Editing Phylogenies

This is some basic code for messing with phylogenies and making them look nice in R. It uses a bastard combination of multiple packages:

library(ape)             # v3.4
library(ggtree)          # v1.2.10
library(ggplot2)         # v2.0.0
library(wesanderson)     # v0.3.2 only needed for certain colors
library(phangorn)        # v2.0.1

Here’s how you can read in a generic tree file in newick format:

tree=read.tree("/Volumes/hoekstrafs1/taste/trees/01_15_16/RAxML_bipartitions.ProteinTree")

If for whatever reason you have single nodes in the tree (nodes with a single descendant), here’s a quick ape function that takes care of that with magic:

tree<-collapse.singles(tree)

GGtree also has a specific function for reading in RAxML phylogenies.

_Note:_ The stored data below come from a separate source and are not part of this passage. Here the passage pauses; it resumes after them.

(** The comprehension for one direction raises only on the method call on
    [None]. *)
Lemma direction_step_outcome (direction : Element) :
  (direction_type ← deref (find "direction-type" direction);
   match findall "rehearsal" direction_type with
   | [] => mret []
   | _ :: _ =>
       direction_type ← deref (find "direction-type" direction);
       mret [find "rehearsal" direction_type]
   end) =
  match find "direction-type" direction with
  | Some _ => inr (option_list (Some <$> rehearsal_of_direction direction))
  | None => inl AttributeError
  end.
Proof.
  unfold rehearsal_of_direction.
  destruct (find "direction-type" direction) as [dt|] eqn:Hdt; [|done].
  cbn. rewrite !(find_head_findall "rehearsal" dt).
  by destruct (findall "rehearsal" dt).
Qed.

(** The outcome of the loop body for one measure. *)
Lemma markers_of_measure_outcome (measure : Element) :
  markers_of_measure measure =
    if decide (measure_directions_have_type measure)
    then inr (records_of_measure measure)
    else inl AttributeError.
Proof.
  case_decide as Hdt.
  - apply markers_of_measure_run. intros d Hd.
    unfold measure_directions_have_type in Hdt. rewrite Forall_forall in Hdt.
    by apply Hdt.
  - unfold markers_of_measure, rehearsals_of_measure.
    rewrite (mapM_result_fails _ _ AttributeError); [done| |].
    + intros d e _. rewrite direction_step_outcome.
      destruct (find "direction-type" d); [done | by intros [= <-]].
    + apply not_Forall_Exists in Hdt; [|apply _].
      eapply Exists_impl; [exact Hdt|]. intros d Hd. unfold compose in Hd.
      rewrite direction_step_outcome.
      destruct (find "direction-type" d) as [dt|]; [|by exists AttributeError].
      exfalso. apply Hd. done.
Qed.

(** X5.  The outcome of the extraction, in full.  A path that names no file
    raises [FileNotFoundError]; an exception of the parser is passed on.
    On a parsed tree the extraction raises [AttributeError] when the root
    has no [part] child, or when a direction of a measure that passes the
    test of line 65 has no [direction-type] child; otherwise it returns the
    records of the measures that pass the test, in document order.  A
    measure whose first direction has no children does not pass the test:
    its directions are not looked at. *)
Theorem extraction_outcome (xml_parse : list byte → Result Element)
    (fs : gmap string (list byte)) (gp_xml_file : string) :
  extract_marker_from_gp_xml xml_parse fs gp_xml_file =
    match fs !! gp_xml_file with
    | None =>
        inl (FileNotFoundError
               ("The GuitarPro XML file " +:+ gp_xml_file +:+ " does not exist"))
    | Some data =>
        match xml_parse data with
        | inl e => inl e
        | inr tree =>
            match find "part" tree with
            | None => inl AttributeError
            | Some part =>
                if decide (Forall measure_directions_have_type (kept_measures part))
                then inr (measure ← kept_measures part; records_of_measure measure)
                else inl AttributeError
            end
        end
    end.
Proof.
  unfold extract_marker_from_gp_xml, isfile.
  destruct (fs !! gp_xml_file) as [data|] eqn:Hdata.
  2:{ rewrite bool_decide_eq_false_2; [done | by intros [? ?]]. }
  rewrite bool_decide_eq_true_2 by done. cbn [default from_option id].
  destruct (xml_parse data) as [e|tree]; [done|]. cbn [mbind result_bind].
  unfold markers_of_tree. destruct (find "part" tree) as [part|]; [|done].
  cbn [deref mbind result_bind]. fold (kept_measures part).
  case_decide as Hdt.
  - rewrite (mapM_result_inr _ _ (records_of_measure <$> kept_measures part)).
    + cbn [fmap result_fmap]. f_equal.
      induction (kept_measures part) as [|m ms IH]; [done|].
      cbn [fmap list_fmap concat mbind list_bind]. f_equal. apply IH.
      by eapply Forall_inv_tail.
    + apply Forall2_fmap_r, Forall_Forall2_diag.
      eapply Forall_impl; [exact Hdt|]. intros m Hm. cbn beta.
      rewrite markers_of_measure_outcome. by rewrite decide_True.
  - rewrite (mapM_result_fails _ _ AttributeError); [done| |].
    + intros m e _. rewrite markers_of_measure_outcome. case_decide; [done|].
      by intros [= <-].
    + apply not_Forall_Exists in Hdt; [|apply _].
      eapply Exists_impl; [exact Hdt|]. intros m Hm. unfold compose in Hm.
      rewrite markers_of_measure_outcome. rewrite decide_False by done. by eexists.
Qed.
(** The receive side writes to the tunnel at most once, and whether the
    write and the send succeed shows in the log alone. *)
Lemma receive_payload_outside out1 out2 tunnel s :
  exists s1 s2 data,
    receive_payload out1 tunnel s = Returned tt s1 /\
    receive_payload out2 tunnel s = Returned tt s2 /\
    last_ack_id_ s1 = last_ack_id_ s2 /\
    frame_buffer_ s1 = frame_buffer_ s2 /\
    written_ s1 = written_ s ++ data /\
    written_ s2 = written_ s ++ data /\
    (length data <= 1)%nat /\
    last_ack_id_ s1 =
      (if expected_id s (id tunnel) then Some (id tunnel)
       else last_ack_id_ s).
Proof.
  destruct (expected_id s (id tunnel)) eqn:V.
  - destruct (opt_payload tunnel) as [p |] eqn:P.
    + destruct (Z.eq_dec (remaining_bytes tunnel) 0) as [R | R].
      * eexists _, _, [_].
        split; [exact (receive_payload_last_fragment out1 tunnel s p V P R) |].
        split; [exact (receive_payload_last_fragment out2 tunnel s p V P R) |].
        cbn. parts; auto.
      * eexists _, _, [].
        split; [exact (receive_payload_fragment out1 tunnel s p V P R) |].
        split; [exact (receive_payload_fragment out2 tunnel s p V P R) |].
        cbn. rewrite app_nil_r. parts; auto.
    + eexists _, _, [].
      split; [exact (receive_payload_no_payload out1 tunnel s V P) |].
      split; [exact (receive_payload_no_payload out2 tunnel s V P) |].
      cbn. rewrite app_nil_r. parts; auto.
  - destruct (last_ack_id_ s) as [last |] eqn:L.
    + eexists _, _, [].
      split; [exact (receive_payload_invalid out1 tunnel s last L V) |].
      split; [exact (receive_payload_invalid out2 tunnel s last L V) |].
      cbn. rewrite app_nil_r. parts; auto.
    + unfold expected_id in V. rewrite L in V. discriminate.
Qed.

I’ve found that while this makes initital interpretation easier, it seriously limits downstream actions because the RAxML tree object is harder to use with all the packages here. Regardless, here’s how to read in a RAxML tree:

tree<-read.raxml("RAxML/RAxML_bipartitionsBranchLabels.firstML")

Let’s say you have ugly labels at the tips of your branches, like so:

head(tree$tip.label)

## [1] "BW_NW_006501958.1_638666_641604_ORF_1"
## [2] "CA_TRINITY_GG_101_c0_g1_i1_ORF_1"     
## [3] "PO_TRINITY_GG_90_c3_g1_i1_ORF_1"      
## [4] "LL_TRINITY_GG_87_c4_g1_i1_ORF_1"      
## [5] "LL_TRINITY_GG_286_c0_g1_i1_ORF_1"     
## [6] "BW_NW_006501958.1_646973_649914_ORF_1"

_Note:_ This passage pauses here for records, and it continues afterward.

(** * Authentication core of the admin panel

    A shallow embedding of the token service ([adapters/secondary/jwt]),
    the auth service ([core/services/auth_service.go]), the cookie service
    ([adapters/secondary/cookie]) and the request middleware
    ([package middleware]), with the properties of the authentication and
    authorization subsystem stated over them.

    Conventions.
    - A Go [string] is a [string] (a sequence of bytes); [len] is
      [String.length].
    - A Go [(T, error)] result is a [result T].
    - Instants are Unix nanoseconds in [Z]; a JWT numeric date is in whole
      seconds, as [jwt.NewNumericDate] truncates to [time.Second].
    - JSON numbers are the integers the service issues (user ids come from
      a [SERIAL] column, dates are whole seconds), which [float64] carries
      exactly; fractional numbers are not modelled.
    - [uint(f)] of such a number [f] is [Z.to_N].
    - A call of a service or of a handler happens at one instant, [now]:
      every [time.Now()] and [NOW()] within it reads the same clock value.
    - Logging calls have no effect on results and are left out.
    - The database is PostgreSQL with the encoding [UTF8], the encoding
      the driver [pgx] speaks: the length of a [VARCHAR(n)] column counts
      UTF-8 characters, and a text parameter that is not well-formed UTF-8
      or holds the byte 0 is refused. *)

From Stdlib Require Import ZArith NArith String Ascii List Bool Lia.
From stdpp Require Import gmap strings countable.
Import ListNotations.

Local Open Scope string_scope.

(** ** Results *)

Inductive result (E A : Type) : Type :=
| Ok (a : A)
| Err (e : E).
Arguments Ok {E A} a.
Arguments Err {E A} e.

Definition is_ok {E A} (r : result E A) : bool :=
  match r with Ok _ => true | Err _ => false end.

Definition is_err {E A} (r : result E A) : bool := negb (is_ok r).

(** ** Time, as package [time] counts it *)

Module time.
Definition Second : Z := 1000000000.
Definition Minute : Z := 60 * Second.

(** [int64] arithmetic wraps around. *)
Definition wrap_int64 (z : Z) : Z := (z + 2 ^ 63) mod 2 ^ 64 - 2 ^ 63.

(** [time.Duration(n) * time.Minute]. *)
Definition Minutes (n : Z) : Z := wrap_int64 (n * Minute).

(** [t.Add(d)]. *)
Definition Add (t d : Z) : Z := t + d.

(** Whole seconds of an instant: [t.Truncate(time.Second).Unix()]. *)
Definition Unix (t : Z) : Z := t / Second.

(** [t.Before(u)] for an instant [t] and a date [u] in whole seconds. *)
Definition Before (t : Z) (u : Z) : bool := (t <? u * Second)%Z.
End time.

(** ** The JWT library, [github.com/golang-jwt/jwt/v5]

    The parts of the library the token service calls: [NewWithClaims],
    [SignedString], [Parse] with its default validator, and the texts of
    the errors [Parse] returns. The compact serialisation (base64url of
    JSON, joined by dots) and the MAC are a [Codec]; the service relies on
    one law only, [codec_roundtrip]. *)

Module jwt.

(** A decoded JSON value of a claim ([interface{}] in a [MapClaims]):
    [float64], [string], an array of strings, or anything else. *)
Inductive Value : Type :=
| Number (n : Z)
| Str (s : string)
| Strs (l : list string)
| Other (raw : string).

Definition MapClaims := gmap string Value.

(** [*jwt.Token] as the service reads it. *)
Record Token : Type := {
  Method : string;      (* Header["alg"] *)
  Claims : MapClaims;
  Valid  : bool
}.

(** The three segments of a token string after [ParseUnverified]. *)
Record Segments : Type := {
  seg_alg : option string;       (* Header["alg"], when a string *)
  seg_claims : MapClaims;
  seg_signing_input : string;    (* parts[0] + "." + parts[1] *)
  seg_signature : string         (* decoded parts[2] *)
}.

It’s easy to clean them up for easier presentation down the line:

seq = tree$tip.label  #Create vector of tip labels
dd = data.frame(seq)  #Make that the first column of a data frame

# Below, we add a column to the data frame called 'taxa'. Using grep, we can
# easily populate this column with the names we want to use for our final
# tree
dd$Species = 0
dd$Species[grep("PO", dd$seq)] = "Peromyscus polionotus"
dd$Species[grep("BW", dd$seq)] = "Peromyscus maniculatus"
dd$Species[grep("LL", dd$seq)] = "Peromyscus leucopus"
dd$Species[grep("CA", dd$seq)] = "Peromyscus californicus"
print(dd[1:4, ])

##                                     seq                 Species
## 1 BW_NW_006501958.1_638666_641604_ORF_1  Peromyscus maniculatus
## 2      CA_TRINITY_GG_101_c0_g1_i1_ORF_1 Peromyscus californicus
## 3       PO_TRINITY_GG_90_c3_g1_i1_ORF_1   Peromyscus polionotus
## 4       LL_TRINITY_GG_87_c4_g1_i1_ORF_1     Peromyscus leucopus

Now on to plotting. Here I’ve created a function that will assign colors to each taxon in the tree. Just input the dataframe you created earlier:

cls <- function(dd){
  ss<-sort(unique(dd$Species))
  colors<-setNames(palette()[1:length(ss)],ss)
  colors <- colors[dd$Species]
  return(colors)
}

colors = cls(dd)

And now we can plot a tree! Below is the most basic plotting function I use, from the ape package. You’ll notice that the tip labels are still the ugly ones from earlier; this is because I often use this method to very quickly plot a tree for my interpretation, rather than presenting to someone else. Plotting a nicely formatted tree takes a bit more tinkering, which I’ll show later.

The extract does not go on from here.